··· RAW DATA

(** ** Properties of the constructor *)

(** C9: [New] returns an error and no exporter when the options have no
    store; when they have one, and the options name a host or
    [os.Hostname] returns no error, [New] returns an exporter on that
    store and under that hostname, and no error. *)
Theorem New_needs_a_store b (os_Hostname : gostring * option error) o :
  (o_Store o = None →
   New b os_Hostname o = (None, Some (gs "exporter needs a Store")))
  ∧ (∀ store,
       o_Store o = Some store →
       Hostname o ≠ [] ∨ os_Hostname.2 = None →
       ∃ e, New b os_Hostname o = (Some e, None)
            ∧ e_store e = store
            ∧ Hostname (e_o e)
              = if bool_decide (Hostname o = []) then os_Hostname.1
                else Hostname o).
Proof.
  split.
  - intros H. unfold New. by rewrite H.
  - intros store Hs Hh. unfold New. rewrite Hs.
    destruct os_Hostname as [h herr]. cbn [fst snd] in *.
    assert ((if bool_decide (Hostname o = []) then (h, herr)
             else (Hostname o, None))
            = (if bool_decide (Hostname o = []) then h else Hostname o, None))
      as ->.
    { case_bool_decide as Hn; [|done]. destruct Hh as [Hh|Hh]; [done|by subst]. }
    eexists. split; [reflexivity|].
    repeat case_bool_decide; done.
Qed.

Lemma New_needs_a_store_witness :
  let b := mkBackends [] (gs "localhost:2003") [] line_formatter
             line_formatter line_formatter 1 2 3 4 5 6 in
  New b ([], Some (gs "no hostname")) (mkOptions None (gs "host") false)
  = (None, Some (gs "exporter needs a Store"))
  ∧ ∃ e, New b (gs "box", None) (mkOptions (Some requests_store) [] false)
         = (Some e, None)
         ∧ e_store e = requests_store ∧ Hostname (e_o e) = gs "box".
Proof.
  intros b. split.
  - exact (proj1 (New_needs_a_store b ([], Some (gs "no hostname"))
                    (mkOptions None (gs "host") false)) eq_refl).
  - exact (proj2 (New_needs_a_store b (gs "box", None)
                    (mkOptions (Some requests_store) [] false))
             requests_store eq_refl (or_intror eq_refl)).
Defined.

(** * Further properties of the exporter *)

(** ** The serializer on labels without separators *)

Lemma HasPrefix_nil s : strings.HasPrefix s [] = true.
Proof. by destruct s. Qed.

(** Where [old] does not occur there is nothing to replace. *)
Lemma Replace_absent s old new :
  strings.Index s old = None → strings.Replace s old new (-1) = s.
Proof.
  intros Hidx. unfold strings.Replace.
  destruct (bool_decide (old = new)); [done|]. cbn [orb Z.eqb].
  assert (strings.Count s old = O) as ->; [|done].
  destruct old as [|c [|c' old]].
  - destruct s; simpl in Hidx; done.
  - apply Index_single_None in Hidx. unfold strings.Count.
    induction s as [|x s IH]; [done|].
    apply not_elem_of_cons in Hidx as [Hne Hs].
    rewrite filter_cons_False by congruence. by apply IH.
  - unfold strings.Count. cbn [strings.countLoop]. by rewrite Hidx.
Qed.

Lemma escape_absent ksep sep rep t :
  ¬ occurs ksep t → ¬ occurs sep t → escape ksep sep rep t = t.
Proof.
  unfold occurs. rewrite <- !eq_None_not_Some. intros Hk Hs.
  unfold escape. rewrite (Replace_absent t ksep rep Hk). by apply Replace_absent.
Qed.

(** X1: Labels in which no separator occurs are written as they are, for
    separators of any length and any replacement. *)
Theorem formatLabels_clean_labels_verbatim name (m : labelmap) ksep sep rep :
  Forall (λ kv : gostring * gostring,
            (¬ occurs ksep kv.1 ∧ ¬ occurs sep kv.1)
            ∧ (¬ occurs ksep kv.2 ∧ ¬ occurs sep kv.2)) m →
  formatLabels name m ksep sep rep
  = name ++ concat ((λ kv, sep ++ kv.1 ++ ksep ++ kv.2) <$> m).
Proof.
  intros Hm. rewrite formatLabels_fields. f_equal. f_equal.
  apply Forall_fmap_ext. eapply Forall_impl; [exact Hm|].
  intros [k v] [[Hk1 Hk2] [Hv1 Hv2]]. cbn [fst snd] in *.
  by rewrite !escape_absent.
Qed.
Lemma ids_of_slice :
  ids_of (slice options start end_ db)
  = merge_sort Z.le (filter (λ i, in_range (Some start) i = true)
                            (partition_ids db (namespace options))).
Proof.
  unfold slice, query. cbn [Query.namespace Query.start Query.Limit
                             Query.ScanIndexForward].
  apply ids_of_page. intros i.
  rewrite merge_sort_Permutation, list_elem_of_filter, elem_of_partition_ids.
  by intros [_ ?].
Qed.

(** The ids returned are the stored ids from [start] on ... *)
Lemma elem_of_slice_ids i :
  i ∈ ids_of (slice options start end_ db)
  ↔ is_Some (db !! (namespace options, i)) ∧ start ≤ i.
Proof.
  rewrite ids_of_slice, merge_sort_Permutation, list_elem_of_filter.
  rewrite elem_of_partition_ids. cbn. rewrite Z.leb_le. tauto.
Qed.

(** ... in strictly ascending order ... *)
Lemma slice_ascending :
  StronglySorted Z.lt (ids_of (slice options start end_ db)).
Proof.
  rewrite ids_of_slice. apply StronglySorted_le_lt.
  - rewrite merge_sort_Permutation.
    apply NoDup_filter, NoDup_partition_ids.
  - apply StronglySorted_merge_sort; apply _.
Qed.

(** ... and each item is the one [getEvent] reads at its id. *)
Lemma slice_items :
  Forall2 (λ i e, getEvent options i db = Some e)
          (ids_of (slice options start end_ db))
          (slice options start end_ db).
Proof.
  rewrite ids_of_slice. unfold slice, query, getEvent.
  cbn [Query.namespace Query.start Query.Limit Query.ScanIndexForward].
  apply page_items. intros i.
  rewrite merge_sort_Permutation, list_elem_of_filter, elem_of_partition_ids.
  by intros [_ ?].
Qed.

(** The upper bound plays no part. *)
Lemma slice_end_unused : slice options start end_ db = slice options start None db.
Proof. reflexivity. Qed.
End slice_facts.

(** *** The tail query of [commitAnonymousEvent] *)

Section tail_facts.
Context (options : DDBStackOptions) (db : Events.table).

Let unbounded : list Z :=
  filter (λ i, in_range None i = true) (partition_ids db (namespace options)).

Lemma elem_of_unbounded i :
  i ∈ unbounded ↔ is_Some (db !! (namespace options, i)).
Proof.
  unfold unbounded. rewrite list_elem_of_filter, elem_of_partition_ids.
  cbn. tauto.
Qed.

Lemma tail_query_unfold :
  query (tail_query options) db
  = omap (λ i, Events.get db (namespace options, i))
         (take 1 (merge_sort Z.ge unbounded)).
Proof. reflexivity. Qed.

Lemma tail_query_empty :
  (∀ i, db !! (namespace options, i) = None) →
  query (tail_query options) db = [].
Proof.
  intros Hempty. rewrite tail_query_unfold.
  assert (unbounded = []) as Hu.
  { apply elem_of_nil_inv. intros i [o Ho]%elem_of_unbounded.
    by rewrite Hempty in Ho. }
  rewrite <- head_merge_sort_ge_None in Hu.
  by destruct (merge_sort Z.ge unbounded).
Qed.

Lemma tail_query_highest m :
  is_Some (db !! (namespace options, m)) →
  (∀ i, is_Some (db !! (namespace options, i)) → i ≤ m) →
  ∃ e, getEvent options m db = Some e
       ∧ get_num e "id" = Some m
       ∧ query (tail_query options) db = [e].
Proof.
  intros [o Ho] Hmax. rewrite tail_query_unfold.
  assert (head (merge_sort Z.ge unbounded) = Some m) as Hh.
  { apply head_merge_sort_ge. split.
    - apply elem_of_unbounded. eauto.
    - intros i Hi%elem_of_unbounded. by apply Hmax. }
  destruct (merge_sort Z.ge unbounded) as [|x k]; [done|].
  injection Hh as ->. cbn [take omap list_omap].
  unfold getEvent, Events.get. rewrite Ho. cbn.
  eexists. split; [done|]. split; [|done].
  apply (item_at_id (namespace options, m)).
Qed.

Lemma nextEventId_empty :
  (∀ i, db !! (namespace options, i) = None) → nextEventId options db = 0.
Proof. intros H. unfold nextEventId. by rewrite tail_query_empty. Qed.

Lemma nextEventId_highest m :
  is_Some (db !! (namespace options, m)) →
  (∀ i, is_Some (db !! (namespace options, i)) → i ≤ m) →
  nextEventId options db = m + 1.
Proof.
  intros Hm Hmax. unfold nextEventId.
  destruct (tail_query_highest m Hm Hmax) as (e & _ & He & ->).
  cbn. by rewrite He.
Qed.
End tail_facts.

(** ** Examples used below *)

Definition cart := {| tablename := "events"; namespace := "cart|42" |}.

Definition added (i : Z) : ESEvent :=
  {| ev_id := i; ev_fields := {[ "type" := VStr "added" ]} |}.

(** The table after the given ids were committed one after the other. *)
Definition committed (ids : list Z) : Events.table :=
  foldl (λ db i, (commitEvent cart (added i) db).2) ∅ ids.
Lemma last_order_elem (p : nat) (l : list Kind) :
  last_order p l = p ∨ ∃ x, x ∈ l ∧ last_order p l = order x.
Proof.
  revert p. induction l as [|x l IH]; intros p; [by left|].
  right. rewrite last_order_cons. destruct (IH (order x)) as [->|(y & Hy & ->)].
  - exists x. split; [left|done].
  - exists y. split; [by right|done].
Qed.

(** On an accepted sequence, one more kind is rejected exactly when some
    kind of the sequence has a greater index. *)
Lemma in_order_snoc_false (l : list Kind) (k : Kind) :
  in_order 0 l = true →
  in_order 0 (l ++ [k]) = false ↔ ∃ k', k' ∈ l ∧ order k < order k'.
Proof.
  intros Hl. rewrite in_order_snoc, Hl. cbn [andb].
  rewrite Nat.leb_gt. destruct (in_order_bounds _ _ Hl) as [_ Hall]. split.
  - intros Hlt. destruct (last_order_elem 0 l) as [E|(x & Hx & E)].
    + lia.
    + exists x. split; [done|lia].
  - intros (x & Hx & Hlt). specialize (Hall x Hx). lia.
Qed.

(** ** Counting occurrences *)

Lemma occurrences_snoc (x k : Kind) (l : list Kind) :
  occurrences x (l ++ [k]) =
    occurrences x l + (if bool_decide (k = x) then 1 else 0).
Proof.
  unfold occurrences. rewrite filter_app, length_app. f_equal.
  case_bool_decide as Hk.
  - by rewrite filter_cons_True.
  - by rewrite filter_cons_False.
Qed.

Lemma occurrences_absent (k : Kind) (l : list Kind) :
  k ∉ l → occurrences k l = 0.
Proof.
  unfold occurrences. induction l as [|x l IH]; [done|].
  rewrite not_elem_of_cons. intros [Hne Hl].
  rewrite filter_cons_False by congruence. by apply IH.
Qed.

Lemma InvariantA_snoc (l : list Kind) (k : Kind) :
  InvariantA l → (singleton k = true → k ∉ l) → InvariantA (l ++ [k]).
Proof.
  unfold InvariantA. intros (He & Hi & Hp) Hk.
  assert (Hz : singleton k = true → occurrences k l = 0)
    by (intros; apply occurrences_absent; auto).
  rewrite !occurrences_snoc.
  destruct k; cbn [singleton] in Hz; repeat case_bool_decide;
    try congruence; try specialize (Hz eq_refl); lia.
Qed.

······

> _WHAT IS NEEDED_
Transcribe the records above from the line holding "apply Forall_fmap_ext. eapply" down to the line holding "apply ids_of_page. intros i.", inclusive, without adding anything.

> _COMPLETED TASK_
  apply Forall_fmap_ext. eapply Forall_impl; [exact Hm|].
  intros [k v] [[Hk1 Hk2] [Hv1 Hv2]]. cbn [fst snd] in *.
  by rewrite !escape_absent.
Qed.
Lemma ids_of_slice :
  ids_of (slice options start end_ db)
  = merge_sort Z.le (filter (λ i, in_range (Some start) i = true)
                            (partition_ids db (namespace options))).
Proof.
  unfold slice, query. cbn [Query.namespace Query.start Query.Limit
                             Query.ScanIndexForward].
  apply ids_of_page. intros i.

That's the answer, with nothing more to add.